Дэн заглянул ребенку в глаза, и ему показалось, что малыш понял его состояние, таким внимательным стал его взгляд.
— Сирил, — тихонько позвал Дэн. И тут же счастливая улыбка озарила детское личико, а крошечные ручки потянулись к нему.
Селия расплылась в улыбке, довольная, что гость и ее внук прекрасно поладили друг с другом.
— Он вас сразу полюбил, Дэн. Такое происходит с ним в первый раз. Обычно мужчины ему не нравятся. — Селия грустно вздохнула, помолчала минуту и продолжила: — Правда, мужчин он видит редко. Может быть, Эмма рассказывала вам, что ее муж умер, когда Сирилу было около двух недель.
— Нет. Но я узнал, что она вдова, когда приглашал ее. А от чего же умер ваш сын, Селия?

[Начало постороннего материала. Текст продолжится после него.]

(** X17. When the variable name holds no newline, splitting the word-mode
    file at newlines gives the opening line, one line per literal, the
    closing line and the empty string after the final newline:
    [ceil(len/4) + 3] pieces in all. *)
Theorem word_mode_lines
    (inp out var : string) (data : list byte) (w : world) :
  files w !! inp = Some data → out ∉ locked w → has_newline var = false →
  ∃ text,
    word_mode_output inp out var w = Some text
    ∧ lines text
      = ("constexpr uint32_t " +:+ var +:+ "[] = {")
        :: map (λ t, "    " +:+ t +:+ ",") (word_tokens data)
        ++ ["};"; ""]
    ∧ length (lines text) = (length data + 3) / 4 + 3.
Proof.
  intros Hin Hout Hvar. exists (declaration var data).
  split; [by apply word_mode_output_ok|].
  assert (lines (declaration var data)
          = ("constexpr uint32_t " +:+ var +:+ "[] = {")
            :: map (λ t, "    " +:+ t +:+ ",") (word_tokens data)
            ++ ["};"; ""]) as Hl.
  { assert (declaration var data
            = ("constexpr uint32_t " +:+ var +:+ "[] = {") +:+ Reader.nl
              +:+ cat (map (SpvToConstexpr.body_line data)
                         (Py.range 0 (length data) 4))
              +:+ "};" +:+ Reader.nl) as ->.
    { unfold declaration. by rewrite !str_app_assoc. }
    rewrite lines_app_nl by (by apply header_line_no_newline).
    f_equal.
    rewrite (map_ext _ _ (body_line_split data)).
    rewrite <- (map_map
                  (λ i, "    " +:+ SpvToConstexpr.word_token data i +:+ ",")
                  (λ l, l +:+ nl)).
    rewrite lines_cat.
    - unfold word_tokens. by rewrite map_map.
    - apply Forall_map, Forall_forall. intros i _.
      apply token_line_no_newline. }
  split; [done|].
  rewrite Hl. cbn [length].
  rewrite length_app, length_map, word_tokens_chunks, length_map,
    length_chunks4.
  cbn [length]. lia.
Qed.

Lemma word_mode_lines_witness :
  ∃ text,
    word_mode_output "shaders/frag.spv" "f.h" "frag" Sample.disk = Some text
    ∧ lines text
      = ("constexpr uint32_t " +:+ "frag" +:+ "[] = {")
        :: map (λ t, "    " +:+ t +:+ ",")
             (word_tokens [xde; xad; xbe; xef]%byte)
        ++ ["};"; ""]
    ∧ length (lines text) = (4 + 3) / 4 + 3.
Proof.
  apply (word_mode_lines "shaders/frag.spv" "f.h" "frag"
           [xde; xad; xbe; xef]%byte Sample.disk).
  - vm_compute. reflexivity.
  - vm_compute. intros H. discriminate H.
  - reflexivity.
Defined.

End Loop.

(** ** A complete batch *)

Section BatchSuccess.

Import IO Content.

(** X18. When both shader binaries are readable and both headers
    writable, the batch ends normally (exit status 0) and each header
    holds the text of its own shader: the second conversion does not
    disturb the first, and each header reads back to the bytes of its
    [.spv] file. *)
Theorem batch_success (vert frag : list byte) (w : world) :
  files w !! spv_path "vert" = Some vert → h_path "vert" ∉ locked w →
  files w !! spv_path "frag" = Some frag → h_path "frag" ∉ locked w →
  let r := GenerateShaderHeaders.main w in
  exit_status (fst r) = 0%Z
  ∧ (∃ text, Consumer.file_after r (h_path "vert") = Some (encode text)
             ∧ Consumer.byte_payload_of "vert" text = Some vert)
  ∧ (∃ text, Consumer.file_after r (h_path "frag") = Some (encode text)
             ∧ Consumer.byte_payload_of "frag" text = Some frag).
Proof.
  intros Hv Hlv Hf Hlf r. subst r.
  assert (∃ w', GenerateShaderHeaders.main w = (Ok tt, w')
                ∧ files w'
                  = <[h_path "frag" := encode (header_text "frag" frag)]>
                      (<[h_path "vert" := encode (header_text "vert" vert)]>
                         (files w)))
    as (w' & -> & Hw').
  { unfold GenerateShaderHeaders.main, GenerateShaderHeaders.shaders.
    cbn [for_each]. unfold bind at 1.
    rewrite (generate_header_ok _ vert) by done.
    unfold bind at 1. rewrite (generate_header_ok _ frag).
    - eexists. split; [done|]. done.
    - unfold written. cbn [files].
      rewrite lookup_insert_ne; [done|].
      intros E. by apply (spv_path_ne_h_path "frag" "vert").
    - done. }
  unfold Consumer.file_after. cbn [fst snd exit_status]. rewrite Hw'.
  split; [done|]. split.
  - exists (header_text "vert" vert).
    rewrite lookup_insert_ne by done. rewrite lookup_insert_eq.
    split; [done|apply header_text_payload].
  - exists (header_text "frag" frag). rewrite lookup_insert_eq.
    split; [done|apply header_text_payload].
Qed.

Lemma batch_success_witness :
  let r := GenerateShaderHeaders.main Sample.other_disk in
  exit_status (fst r) = 0%Z
  ∧ (∃ text, Consumer.file_after r (h_path "vert") = Some (encode text)
             ∧ Consumer.byte_payload_of "vert" text
               = Some [x03; x02; x23; x07; x00; x00; x01; x00]%byte)
  ∧ (∃ text, Consumer.file_after r (h_path "frag") = Some (encode text)
             ∧ Consumer.byte_payload_of "frag" text
               = Some [xde; xad; xbe; xef]%byte).
Proof.
  apply (batch_success [x03; x02; x23; x07; x00; x00; x01; x00]%byte
           [xde; xad; xbe; xef]%byte Sample.other_disk).
  - vm_compute. reflexivity.
  - vm_compute. intros H. discriminate H.
  - vm_compute. reflexivity.
  - vm_compute. intros H. discriminate H.
Defined.

End BatchSuccess.
(** * Blocky editor: data model, changesets, controller and view handlers

    A shallow embedding of the parts of the editor that the specification
    makes claims about, followed by the theorems that settle them.

    - [NodeLocation]   packages/blocky-example/app/spannerMenu.tsx (second document)
    - [Controller]     the EditorController (deleteContentInsideInSelection,
                       formatTextOnCursor, deleteBlock, the paste div handler)
    - [View]           packages/blocky-core/src/view/editor.ts (commitNewLine,
                       deleteBlockOnFocusedCursor, the composition handlers)
    - [NodeLocationAccess]  slice and last of NodeLocation
    - [Editing]        the EditorController's applyDeltaAtCursor,
                       insertBlockAfterId, formatTextOnSelectedText
    - [Pasting]        the EditorController's pasteElementsAtCursor and
                       getAttributesBySpan
    - [SpannerMenu]    spannerMenu.tsx: the menu's insertText and insertImage
    - [ViewPaste]      editor.ts: areEqualShallow, handleCursorStateChanged,
                       insertTextAt, insertBlockByDefaultAt, the paste handlers

    JavaScript numbers that index children or count characters are integers
    here: [Z] where the code subtracts or shifts them, [nat] where they are
    lengths. *)

From stdpp Require Import base decidable option list strings gmap.
From Stdlib Require Import ZArith Lia.

Local Open Scope Z_scope.

(* ===================================================================== *)
(** * Part I: definitions                                                  *)
(* ===================================================================== *)

(** ** NodeLocation *)

Module NodeLocation.

(** A path component: [number | string]. *)
Inductive PathItem :=
| PIndex (n : Z)
| PAttr (s : string).

#[global] Instance PathItem_eq_dec : EqDecision PathItem.
Proof. solve_decision. Defined.

(** [readonly path: readonly (number | string)[]] *)
Record t := mk { path : list PathItem }.

#[global] Instance t_eq_dec : EqDecision t.
Proof. solve_decision. Defined.

Definition length (l : t) : nat := List.length (path l).

(** [a.path[i] !== b.path[i]]; an index out of range reads [undefined]. *)
Definition strict_ne (x y : option PathItem) : bool :=
  bool_decide (x ≠ y).
(** X6. End to end: whatever the device is called and whatever the
    uninitialised storage of the two kernels holds, [main] returns 0; it
    prints the device line of each kernel and then the PASSED line, and
    no failure line; its check has loaded all 16 elements of both result
    vectors. *)
Theorem main_returns_0
        (device : string)
        (u1 u2 : Kernel.indeterminate (F := Binary32.f32)) :
  exists trace,
    main device u1 u2 = Some (0, trace)
    /\ printed trace
       = [("Running on device: " ++ device)%string;
          ("Running on device: " ++ device)%string;
          "PASSED: The results are correct"%string]
    /\ loaded output_no_col trace = iota 16
    /\ loaded output_col trace = iota 16.
Proof.
  destruct main_check_trace as (trace & Hcheck & Hprinted & Hl1 & Hl2).
  unfold main. rewrite init_matrices_value.
  rewrite bind_Some_l. cbv beta iota.
  rewrite (main_kernel_result factor_1 u1), bind_Some_l.
  rewrite (main_kernel_result factor_2 u2), bind_Some_l.
  rewrite Hcheck, bind_Some_l. cbv beta iota.
  eexists. split; [reflexivity|].
  cbn [printed loaded flat_map app]. fold (printed trace).
  fold (loaded output_no_col trace). fold (loaded output_col trace).
  now rewrite Hprinted, Hl1, Hl2.
Qed.

(** X7. Device selection: [main] prints PASSED and returns 0 exactly
    when both queues are constructed.  When the first construction
    throws, nothing is written to [std::cout]; when the second throws,
    only the device line of the first kernel is.  In both cases the
    process is terminated without a verdict and without an exit status,
    and [std::cerr] holds the line announcing the exception, the text of
    the exception and, exactly when its code is CL_DEVICE_NOT_FOUND, the
    three lines of advice. *)
Theorem main_by_backend
        (CL_DEVICE_NOT_FOUND : Z) (be1 be2 : Host.backend)
        (u1 u2 : Kernel.indeterminate (F := Binary32.f32)) :
  Host.main CL_DEVICE_NOT_FOUND be1 be2 u1 u2
  = match be1, be2 with
    | Host.device_found d1, Host.device_found d2 =>
        Some (Host.returned 0,
              {| Host.cout := [("Running on device: " ++ d1)%string;
                               ("Running on device: " ++ d2)%string;
                               "PASSED: The results are correct"%string];
                 Host.cerr := [] |})
    | Host.device_found d1, Host.queue_throws exc =>
        Some (Host.terminated,
              {| Host.cout := [("Running on device: " ++ d1)%string];
                 Host.cerr := Host.report CL_DEVICE_NOT_FOUND exc |})
    | Host.queue_throws exc, _ =>
        Some (Host.terminated,
              {| Host.cout := [];
                 Host.cerr := Host.report CL_DEVICE_NOT_FOUND exc |})
    end
  /\ forall exc,
       take 2 (Host.report CL_DEVICE_NOT_FOUND exc)
       = ["Caught synchronous SYCL exception:"%string; Host.what exc]
       /\ length (Host.report CL_DEVICE_NOT_FOUND exc)
          = if Host.code_value exc =? CL_DEVICE_NOT_FOUND then 5%nat else 2%nat.
Proof.
  destruct main_check_trace as (trace & Hcheck & Hprinted & _).
  split.
  - unfold Host.main. rewrite init_matrices_value.
    destruct be1 as [d1|exc1]; [|reflexivity].
    unfold Host.MatrixMultiply at 1.
    rewrite (main_kernel_result factor_1 u1).
    destruct be2 as [d2|exc2]; [|reflexivity].
    unfold Host.MatrixMultiply.
    rewrite (main_kernel_result factor_2 u2), Hcheck.
    cbn [Host.cout Host.cerr app]. now rewrite Hprinted.
  - intros exc. unfold Host.report. split; [reflexivity|].
    destruct (_ =? _); reflexivity.
Qed.
(** * Antigravity proxy gateway: account pool, upstream failover, retry loop
      and stream mappers

    A shallow embedding of [src/server/modules/proxy/proxy.service.ts]
    (the [ProxyService] orchestrator followed by [TokenManagerService]) and of
    [src/server/modules/proxy/clients/gemini.client.ts] ([GeminiClient]).
    The API key guard ([proxy.guard.ts], [guards/api-key-auth.util.ts]), the
    model routing ([lib/antigravity/ModelMapping.ts]), the error replies of
    [proxy.controller.ts] and the OpenAI compatibility mappers of
    [ProxyService] follow in modules of their own.

    Conventions of the embedding.
    - JavaScript strings are [string] (sequences of 8-bit code units);
      [toLowerCase] and [toUpperCase] fold the letters below 256 as
      [String.prototype] does, [trim] strips the white space code units
      below 256.  Messages outside that alphabet are not modelled.
    - [Date.now()] is an explicit argument or a field of the world.
    - A thrown [Error] is its message; every exception the modelled code
      sees is an [Error] instance.
    - Collaborators that live outside the two files (the account store,
      the token refresher, axios, [JSON.parse], the Claude mappers) are
      [Variable]s of the enclosing [Section]. *)

From Stdlib Require Import ZArith Ascii String List Lia Bool Sorted.
From stdpp Require Import base option list gmap strings pretty.

Open Scope string_scope.
Open Scope list_scope.
Set Warnings "-register-all".

(** ** JavaScript string primitives *)

Module Js.

(** The capital letters below 256: A-Z and U+00C0-U+00DE without the
    multiplication sign U+00D7. *)
Definition isUpper (c : ascii) : bool :=
  let n := nat_of_ascii c in
  (Nat.leb 65 n && Nat.leb n 90) ||
  (Nat.leb 192 n && Nat.leb n 222 && negb (Nat.eqb n 215)).

Definition lowerChar (c : ascii) : ascii :=
  if isUpper c then ascii_of_nat (nat_of_ascii c + 32) else c.

(** The small letters below 256 whose capital is 32 below them: a-z and
    U+00E0-U+00FE without the division sign U+00F7. *)
Definition isLower (c : ascii) : bool :=
  let n := nat_of_ascii c in
  (Nat.leb 97 n && Nat.leb n 122) ||
  (Nat.leb 224 n && Nat.leb n 254 && negb (Nat.eqb n 247)).

(** [toUpperCase] of one code unit.  The capital of U+00DF is SS; the
    capitals of U+00B5 and U+00FF are U+039C and U+0178, outside the
    alphabet: [None]. *)
Definition upperChar (c : ascii) : option string :=
  let n := nat_of_ascii c in
  if Nat.eqb n 181 || Nat.eqb n 255 then None
  else if Nat.eqb n 223 then Some "SS"
  else if isLower c then Some (String (ascii_of_nat (n - 32)) EmptyString)
  else Some (String c EmptyString).

Fixpoint toLowerCase (s : string) : string :=
  match s with
  | EmptyString => EmptyString
  | String c r => String (lowerChar c) (toLowerCase r)
  end.

(** [s.toUpperCase()]; [None] when the result holds a code unit above
    255. *)
Fixpoint toUpperCase (s : string) : option string :=
  match s with
  | EmptyString => Some EmptyString
  | String c r =>
      match upperChar c, toUpperCase r with
      | Some u, Some r' => Some (u +:+ r')
      | _, _ => None
      end
  end.

(** [s.startsWith(p)] *)
Definition startsWith (s p : string) : bool := String.prefix p s.

(** [s.includes(sub)] *)
Fixpoint includes (s sub : string) : bool :=
  match s with
  | EmptyString => String.prefix sub EmptyString
  | String _ r => String.prefix sub s || includes r sub
  end.

(** White space recognised by [String.prototype.trim] among the code units
    below 256: TAB, LF, VT, FF, CR, SP and NBSP. *)
Definition isSpace (c : ascii) : bool :=
  let n := nat_of_ascii c in
  (Nat.leb 9 n && Nat.leb n 13) || Nat.eqb n 32 || Nat.eqb n 160.

Fixpoint trimStart (s : string) : string :=
  match s with
  | EmptyString => EmptyString
  | String c r => if isSpace c then trimStart r else s
  end.

Fixpoint trimEnd (s : string) : string :=
  match s with
  | EmptyString => EmptyString
  | String c r =>
      match trimEnd r with
      | EmptyString => if isSpace c then EmptyString else String c EmptyString
      | r' => String c r'
      end
  end.

Definition trim (s : string) : string := trimEnd (trimStart s).

(** [s.slice(n)] for [0 <= n] *)
Fixpoint sliceFrom (n : nat) (s : string) : string :=
  match n, s with
  | O, _ => s
  | S k, EmptyString => EmptyString
  | S k, String _ r => sliceFrom k r
  end.

Definition isDigit (c : ascii) : bool :=
  let n := nat_of_ascii c in Nat.leb 48 n && Nat.leb n 57.

Fixpoint allDigits (s : string) : bool :=
  match s with
  | EmptyString => true
  | String c r => isDigit c && allDigits r
  end.

(** [s.split('\n')] : always at least one piece. *)
Fixpoint splitLines (s : string) : list string :=
  match s with
  | EmptyString => [EmptyString]
  | String c r =>
      if Ascii.eqb c "010"%char then EmptyString :: splitLines r
      else match splitLines r with
           | [] => [String c EmptyString]
           | l :: ls => String c l :: ls
           end
  end.

(** JavaScript truthiness of a string. *)
Definition truthy (s : string) : bool :=
  match s with EmptyString => false | _ => true end.

(** [Map.prototype.set]: replace in place when the key exists, append
    otherwise. *)
Fixpoint mapSet {V : Type} (k : string) (v : V) (m : list (string * V))
  : list (string * V) :=
  match m with
  | [] => [(k, v)]
  | (k', v') :: r =>
      if String.eqb k' k then (k, v) :: r else (k', v') :: mapSet k v r
  end.

Fixpoint mapGet {V : Type} (k : string) (m : list (string * V)) : option V :=
  match m with
  | [] => None
  | (k', v') :: r => if String.eqb k' k then Some v' else mapGet k r
  end.

(** *** Numbers

    A JavaScript number that is an integer is the [Z] it denotes; the
    integers that are numbers are those with a significand of 53 bits.
    Fractions, [NaN] and the infinities (magnitudes from [2 ^ 1024]) are
    not modelled. *)

(** The number nearest to an integer, ties to the even significand: what an
    integer result of an arithmetic operation is rounded to. *)
Definition roundDouble (z : Z) : Z :=
  let a := Z.abs z in
  if (a <? 2 ^ 53)%Z then z
  else
    let e := (Z.log2 a - 52)%Z in
    let q := Z.shiftr a e in
    let r := (a - Z.shiftl q e)%Z in
    let half := Z.shiftl 1 (e - 1) in
    let q' := if (half <? r)%Z || ((r =? half)%Z && Z.odd q) then (q + 1)%Z else q in
    (Z.sgn z * Z.shiftl q' e)%Z.

(** The candidates with [k] significant digits for the decimal text of the
    number [a] of [n] digits: the two multiples of [10 ^ (n - k)] around
    [a]; the one that reads back as [a], the closer one when both do, the
    one with the even digit string when they are equally close. *)
Definition decimalCandidate (a : Z) (n k : nat) : option Z :=
  let p := (10 ^ Z.of_nat (n - k))%Z in
  let lo := (a / p)%Z in
  let below := (lo * p)%Z in
  let above := ((lo + 1) * p)%Z in
  let fromBelow := (roundDouble below =? a)%Z in
  let fromAbove := (roundDouble above =? a)%Z in
  if fromBelow && fromAbove then
    if (a - below <? above - a)%Z then Some below
    else if (above - a <? a - below)%Z then Some above
    else if Z.even lo then Some below else Some above
  else if fromBelow then Some below
  else if fromAbove then Some above
  else None.
(** * Verification of the astrict GLSL emitter and of CappedArray

    Shallow embedding of
    - [libs/astrict/src/ToGlsl.cpp]: the emitter that prints the astrict IR
      (a [PackFromGlsl]) back as shader source text, and
    - [filament/backend/src/vulkan/utils/CappedArray.h]: the fixed-capacity
      array of the Vulkan backend.

    The emitter only ever appends to its [std::ostringstream], so an emitting
    routine is modelled by the text it appends ([Ok text]) or by the way it
    stops ([Abort]).  The routines recurse through handles into the tables of
    the pack, which is not structural; the recursive ones take a [fuel]
    argument that bounds the call depth, and [OutOfFuel] marks a call chain
    deeper than the fuel. *)

From Stdlib Require Import Ascii String ZArith Lia.
From stdpp Require Import base option list gmap strings pretty.

Local Open Scope N_scope.

(** ** Handles

    Every handle is a struct with one integer field [id]; [0] is the
    sentinel.  The handle types are kept apart by name only. *)

Abbreviation TypeId := N (only parsing).
Abbreviation FunctionId := N (only parsing).
Abbreviation GlobalSymbolId := N (only parsing).
Abbreviation LocalSymbolId := N (only parsing).
Abbreviation RValueId := N (only parsing).
Abbreviation StatementBlockId := N (only parsing).

(** ** The IR (astrict/CommonTypes.h, astrict/GlslTypes.h) *)

(** Modelled from the spec: the enumeration [RValueOperator] is declared in
    astrict/CommonTypes.h, which is not part of the sources at hand.  Its
    members are the operators that [dumpRValueOperator] names in its
    [switch], in the order of the [switch]. *)
Inductive RValueOperator :=
  (* Unary *)
  | Negative | LogicalNot | BitwiseNot
  | PostIncrement | PostDecrement | PreIncrement | PreDecrement
  | ArrayLength
  (* Binary *)
  | Add | Sub | Mul | Div | Mod
  | RightShift | LeftShift
  | And | InclusiveOr | ExclusiveOr
  | Equal | NotEqual | LessThan | GreaterThan | LessThanEqual | GreaterThanEqual
  | Comma
  | LogicalOr | LogicalXor | LogicalAnd
  | Index
  | Assign | AddAssign | SubAssign | MulAssign | DivAssign | ModAssign
  | AndAssign | InclusiveOrAssign | ExclusiveOrAssign
  | LeftShiftAssign | RightShiftAssign
  (* Ternary *)
  | Ternary
  (* Misc *)
  | ConstructStruct.

(** Modelled from the spec: the enumeration [BranchOperator] of
    astrict/CommonTypes.h, with the ten members the [switch] of [dumpBlock]
    lists. *)
Inductive BranchOperator :=
  | Discard | TerminateInvocation | Demote | TerminateRayEXT
  | IgnoreIntersectionEXT | Return | Break | Continue | Case | Default.

(** [std::variant<RValueId, GlobalSymbolId, LocalSymbolId>] *)
Inductive ValueId :=
  | ValueRValue (rValueId : RValueId)
  | ValueGlobalSymbol (globalSymbolId : GlobalSymbolId)
  | ValueLocalSymbol (localSymbolId : LocalSymbolId).

Record Type_ := {
  type_name : string;
  type_precision : string;
  type_arraySizes : list Z;
}.

Record GlobalSymbol := { globalSymbol_name : string }.

Record LocalSymbol := {
  localSymbol_type : TypeId;
  localSymbol_name : string;
}.

(** The operator of an evaluable is a
    [std::variant<RValueOperator, FunctionId>]. *)
Inductive EvaluableOp :=
  | OpOperator (op : RValueOperator)
  | OpFunction (functionId : FunctionId).

Record EvaluableRValue := {
  evaluable_op : EvaluableOp;
  evaluable_args : list ValueId;
}.

(** Modelled from the spec: the payload of a literal is opaque to the
    emitter, which never reads it; it is kept as an integer constant. *)
Record LiteralRValue := { literal_value : Z }.

Inductive RValue :=
  | Evaluable (evaluable : EvaluableRValue)
  | Literal (literal : LiteralRValue).

Record IfStatement := {
  if_condition : ValueId;
  if_thenBlock : StatementBlockId;
  if_elseBlock : option StatementBlockId;
}.

Record SwitchStatement := {
  switch_condition : ValueId;
  switch_body : StatementBlockId;
}.

Record BranchStatement := {
  branch_op : BranchOperator;
  branch_operand : option ValueId;
}.

Record LoopStatement := {
  loop_condition : ValueId;
  loop_terminal : option RValueId;
  loop_testFirst : bool;
  loop_body : StatementBlockId;
}.

(** [std::variant<RValueId, IfStatement, SwitchStatement, BranchStatement,
    LoopStatement>] *)
Inductive Statement :=
  | StatementRValue (rValueId : RValueId)
  | StatementIf (ifStatement : IfStatement)
  | StatementSwitch (switchStatement : SwitchStatement)
  | StatementBranch (branchStatement : BranchStatement)
  | StatementLoop (loopStatement : LoopStatement).

Record FunctionParameter := {
  parameter_name : LocalSymbolId;
  parameter_type : TypeId;
}.

(** The local symbols of a function are iterated in declaration order by
    [dumpFunction], so the table is kept as an association list. *)
Record FunctionDefinition := {
  function_name : FunctionId;
  function_returnType : TypeId;
  function_parameters : list FunctionParameter;
  function_body : StatementBlockId;
  function_localSymbols : list (LocalSymbolId * LocalSymbol);
}.

Record PackFromGlsl := {
  types : gmap N Type_;
  globalSymbols : gmap N GlobalSymbol;
  rValues : gmap N RValue;
  functionNames : gmap N string;
  statementBlocks : gmap N (list Statement);
  functionDefinitions : gmap N FunctionDefinition;
  functionPrototypes : list FunctionId;
  functionDefinitionOrder : list FunctionId;
}.

(** [function.localSymbols.find(id)]: the first entry with that key. *)
Fixpoint localSymbols_find (localSymbols : list (LocalSymbolId * LocalSymbol))
    (id : LocalSymbolId) : option LocalSymbol :=
  match localSymbols with
  | [] => None
  | (k, v) :: rest => if k =? id then Some v else localSymbols_find rest id
  end.

(** ** Outcome of an emitting routine *)

(** The two ways the emitter stops early: a failed [ASSERT_PRECONDITION]
    (utils/Panic.h), which panics with its message, and the
    [std::out_of_range] that [std::unordered_map::at] throws for a key that
    is not in the table. *)
Inductive Panic :=
  | PreconditionPanic (reason : string)
  | OutOfRange.

Inductive Emitted :=
  | Ok (text : string)
  | Abort (panic : Panic)
  | OutOfFuel.

(** [out << text] *)
Definition write (text : string) : Emitted := Ok text.

(** Sequencing of two steps that append to the same stream: the second one
    runs only when the first one returned. *)
Definition andThen (first second : Emitted) : Emitted :=
  match first with
  | Ok s =>
      match second with
      | Ok t => Ok (s +:+ t)
      | stopped => stopped
      end
  | stopped => stopped
  end.

Declare Scope emit_scope.
Delimit Scope emit_scope with emit.
Notation "a ;; b" := (andThen a b)
  (at level 100, b at level 200, right associativity) : emit_scope.
Local Open Scope emit_scope.

(** [ASSERT_PRECONDITION(condition, reason)] *)
Definition ASSERT_PRECONDITION (condition : bool) (reason : string) : Emitted :=
  if condition then Ok "" else Abort (PreconditionPanic reason).

(** A range-based [for] whose body appends to the stream. *)
Fixpoint forEach {A} (body : A → Emitted) (items : list A) : Emitted :=
  match items with
  | [] => Ok ""
  | item :: rest => body item ;; forEach body rest
  end.

(** The line feed that the source writes as [\n] inside its literals. *)
Definition LF : string := String "010"%char "".

Definition kIndentAmount : string := "  ".
Definition kSpace : string := " ".

(** ** [std::string] operations used by the emitter *)

(** [s.find(c)]: the index of the first occurrence of [c], [None] standing
    for [std::string::npos]. *)
Fixpoint find (c : ascii) (s : string) : option nat :=
  match s with
  | EmptyString => None
  | String a rest =>
      if Ascii.eqb a c then Some 0%nat else S <$> find c rest
  end.

(** The first [n] characters of [s], or all of [s] when it is shorter. *)
Fixpoint take_chars (n : nat) (s : string) : string :=
  match n, s with
  | S n', String a rest => String a (take_chars n' rest)
  | _, _ => EmptyString
  end.

(** [s.substr(0, count)]: [npos] as count takes the whole string. *)
Definition substr0 (s : string) (count : option nat) : string :=
  match count with
  | Some n => take_chars n s
  | None => s
  end.
(** * lab_2/lab2.py: image manifest writer and iterator

    A shallow embedding of [src/lab_2/lab2.py] and of the parts of the Python
    runtime it calls ([str] methods, [posixpath], [os.walk], text-mode files
    and the [csv] module with its default "excel" dialect), followed by the
    properties of the program.

    Conventions.
    - A Python [str] is a [list ascii]: one [ascii] per character.  The
      values below 128 are the ASCII characters, among them every character
      the program inspects ('/', '.', ',', the double quote, CR, LF, NUL);
      the values from 128 on stand for the other characters of a run, which
      the program only copies and counts: characters a file name can hold,
      and the lone surrogates U+DC80 to U+DCFF that [os.walk] gives for the
      bytes of a file name that are not valid in the encoding.  Which of
      them the encoding of text files can encode is given with the file
      system; it can encode none of these surrogates.
    - A Python [int] is a [Z].
    - A call that may raise returns a [result]: [Ok v] or [Raise e].
    - The platform is POSIX: [os.path] is [posixpath], [os.linesep] is LF.
    - The library is embedded from its sources: [posixpath], [genericpath]
      and [os.walk] from their Python definitions, text files and [csv] from
      the C ones, each with the arguments the program passes or leaves to
      their defaults.
    - The process state the program depends on is passed explicitly: the
      current working directory [cwd], the directory tree below the download
      folder, and the files that can be opened.
    - A text file holds the characters written to it: what was encoded on
      writing is decoded to itself on reading.  Writing to a file that was
      opened and closing it do not fail, but for the encoding.
    - [main] is embedded from the value [parser.parse_args()] returns on;
      the parsing of the command line is [argparse]'s. *)

From Stdlib Require Import String.
From Stdlib Require Import Ascii ZArith Lia Bool List.
From Stdlib Require Import FunInd Recdef.
Import ListNotations.

(** ** Python values *)

Definition str := list ascii.

(** [lit "abc"] is the Python literal ['abc']. *)
Definition lit (x : String.string) : str := String.list_ascii_of_string x.
Arguments lit x%_string_scope.

Inductive exn : Type :=
| StopIteration
| IndexError
| ValueError
| FileNotFoundError
| OSError
| UnicodeEncodeError
| csv_Error.

Inductive result (A : Type) : Type :=
| Ok (v : A)
| Raise (e : exn).
Arguments Ok {A} v.
Arguments Raise {A} e.

Definition bind {A B : Type} (m : result A) (k : A -> result B) : result B :=
  match m with
  | Ok v => k v
  | Raise e => Raise e
  end.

— Лейкемия. Ему поставили этот диагноз примерно через год после того, как они с Эммой поженились. Он прошел курс лечения и реабилитации и еще почти год чувствовал себя хорошо, но затем ему снова стало хуже. Он угасал на глазах, и мы знали, что жить ему осталось считанные месяцы. Врачи ничего не могли поделать. Реймонд должен был умереть гораздо раньше, но Эмма делала для него все, что только возможно, и он держался. Тем более что она тогда ждала ребенка. Он всегда безумно хотел иметь сына. Вы даже представить себе не можете, как я была рада, когда родился именно мальчик. А как радовался мой бедный Реймонд…
— Вам нелегко пришлось, — пробормотал Дэн.
— Да, но Эмма держалась молодцом. Она невероятно сильная женщина. Если бы не она, то не знаю, как бы я смогла пережить смерть сына. Она для меня — все. Конечно, и Сирил тоже. Он просто не дал нам остаться наедине с нашим несчастьем. Как ни пошло это звучит, но мы действительно были сами не свои от горя. А Сирил постоянно заставлял нас отвлекаться от тяжелых мыслей, и мы сумели снова вернуться к жизни.
Дэн как раз пытался найти нужные слова, чтобы продолжить разговор, когда входная дверь стукнула, закрывшись за кем-то, а через несколько секунд в кухню вошла Эмма, выкладывая новости:
— Я купила мазь для десен Сирилу и детский… — Она умолкла на полуслове, увидев сидящего за столом Дэна, и смертельная бледность разлилась по ее лицу.